**ASSIGNMENT**
Within the entries below, find the portion that opens with the line containing "apply put_fields_inj in Hh';" and closes with the line containing "(** The entry". Retype that portion exactly and only.
====== SOURCE INFORMATION ======
(** The names and contents of a directory's files, and the texts its digest hashes. *)
Definition holdout_preimage (entries : list DirEntry) : string :=
  put_fields (holdout_fields (merge_sort entry_le entries)).

Definition names_ok (entries : list DirEntry) : Prop :=
  Forall (λ e, field_ok (entry_name e)) entries
  ∧ (N.of_nat (length entries) <= u64_max)%N.

Lemma holdout_fields_inj xs l l' :
  no_collision xs →
  Forall (λ e, is_file e = true ∧ entry_bytes e ∈ xs) l →
  Forall (λ e, is_file e = true ∧ entry_bytes e ∈ xs) l' →
  (l ≫= λ e, [entry_name e; sha256 (entry_bytes e)])
  = (l' ≫= λ e, [entry_name e; sha256 (entry_bytes e)]) → l = l'.
Proof.
  intros Hx Hl. revert l'. induction Hl as [|e l [Hf Hb] Hl IH]; intros [|e' l'] Hl'; try done.
  apply Forall_cons in Hl' as [[Hf' Hb'] Hl']. cbn [mbind list_bind app]. intros Heq.
  apply cons_inv in Heq as [Hn Heq]. apply cons_inv in Heq as [Hs Heq].
  f_equal; [|by apply IH]. apply (no_collision_elim xs) in Hs; [|done..].
  destruct e, e'; simpl in *; by subst.
Qed.

Lemma fields_ok_holdouts l :
  Forall (λ e, field_ok (entry_name e)) l → Forall field_ok (holdout_fields l).
Proof.
  intros Hl. unfold holdout_fields. cbn [app].
  constructor; [by vm_compute|]. constructor.
  { unfold field_ok, to_le_bytes. rewrite le_bytes_length. by vm_compute. }
  induction Hl as [|e l He Hl IH]; [constructor|]. cbn [mbind list_bind app].
  constructor; [done|]. constructor; [|done]. unfold field_ok. rewrite sha256_length. by vm_compute.
Qed.

(** the holdout-set digest pins the holdouts: two directories that load with the same digest
    hold the same files with the same names and bytes, and the same suites, unless file contents
    or digest texts collide. *)
Theorem holdout_digest_pins dir dir' entries entries' suites suites' h :
  dir = Some entries → dir' = Some entries' →
  load_strict suite_of_json dir = Ok (suites, h) →
  load_strict suite_of_json dir' = Ok (suites', h) →
  names_ok entries → names_ok entries' →
  no_collision (entry_bytes <$> entries ++ entries') →
  no_collision [holdout_preimage entries; holdout_preimage entries'] →
  entries ≡ₚ entries' ∧ suites = suites'.
Proof.
  intros -> -> Hl Hl' [Hn Hlen] [Hn' Hlen'] Hc Hp.
  apply load_strict_ok in Hl as (? & [= <-] & Hf & Hs & Hh).
  apply load_strict_ok in Hl' as (? & [= <-] & Hf' & Hs' & Hh').
  assert (merge_sort entry_le entries = merge_sort entry_le entries') as Heq.
  { rewrite Hh in Hh'.
    apply (sha256_hex_inj [holdout_preimage entries; holdout_preimage entries']) in Hh';
      [|done|by left|by right; left].
    apply put_fields_inj in Hh';
      [|apply fields_ok_holdouts; by rewrite merge_sort_Permutation..].
    unfold holdout_fields in Hh'. cbn [app] in Hh'.
    apply cons_inv in Hh' as [_ Hh']. apply cons_inv in Hh' as [_ Hh'].
    eapply holdout_fields_inj; [exact Hc| | |exact Hh'].
    - rewrite merge_sort_Permutation. rewrite Forall_forall in Hf. apply Forall_forall.
      intros e He. split; [by apply Hf|]. apply list_elem_of_fmap. exists e.
      split; [done|]. apply elem_of_app. by left.
    - rewrite merge_sort_Permutation. rewrite Forall_forall in Hf'. apply Forall_forall.
      intros e He. split; [by apply Hf'|]. apply list_elem_of_fmap. exists e.
      split; [done|]. apply elem_of_app. by right. }
  split.
  - by rewrite <- (merge_sort_Permutation entry_le entries), Heq, merge_sort_Permutation.
  - rewrite Heq in Hs. congruence.
Qed.

End Holdouts.

(** ** Trees as file systems *)

(** The entry a path leads to below a node, name by name. *)
Inductive node_at : node → list string → node → Prop :=
  | at_here n : node_at n [] n
  | at_inside entries name child path n :
      (name, child) ∈ entries → node_at child path n → node_at (Dir entries) (name :: path) n.

(** What every file system guarantees: within a directory no name occurs twice, and a name is
    not empty and holds no separator. *)
Definition file_name_ok (name : string) : Prop := name ≠ "" ∧ contains_byte slash name = false.
Definition real_tree (n : node) : Prop := ∀ path entries, node_at n path (Dir entries) →
  NoDup entries.*1 ∧ Forall file_name_ok entries.*1.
======
**TASK ANSWER**
    apply put_fields_inj in Hh';
      [|apply fields_ok_holdouts; by rewrite merge_sort_Permutation..].
    unfold holdout_fields in Hh'. cbn [app] in Hh'.
    apply cons_inv in Hh' as [_ Hh']. apply cons_inv in Hh' as [_ Hh'].
    eapply holdout_fields_inj; [exact Hc| | |exact Hh'].
    - rewrite merge_sort_Permutation. rewrite Forall_forall in Hf. apply Forall_forall.
      intros e He. split; [by apply Hf|]. apply list_elem_of_fmap. exists e.
      split; [done|]. apply elem_of_app. by left.
    - rewrite merge_sort_Permutation. rewrite Forall_forall in Hf'. apply Forall_forall.
      intros e He. split; [by apply Hf'|]. apply list_elem_of_fmap. exists e.
      split; [done|]. apply elem_of_app. by right. }
  split.
  - by rewrite <- (merge_sort_Permutation entry_le entries), Heq, merge_sort_Permutation.
  - rewrite Heq in Hs. congruence.
Qed.

End Holdouts.

(** ** Trees as file systems *)

(** The entry a path leads to below a node, name by name. *)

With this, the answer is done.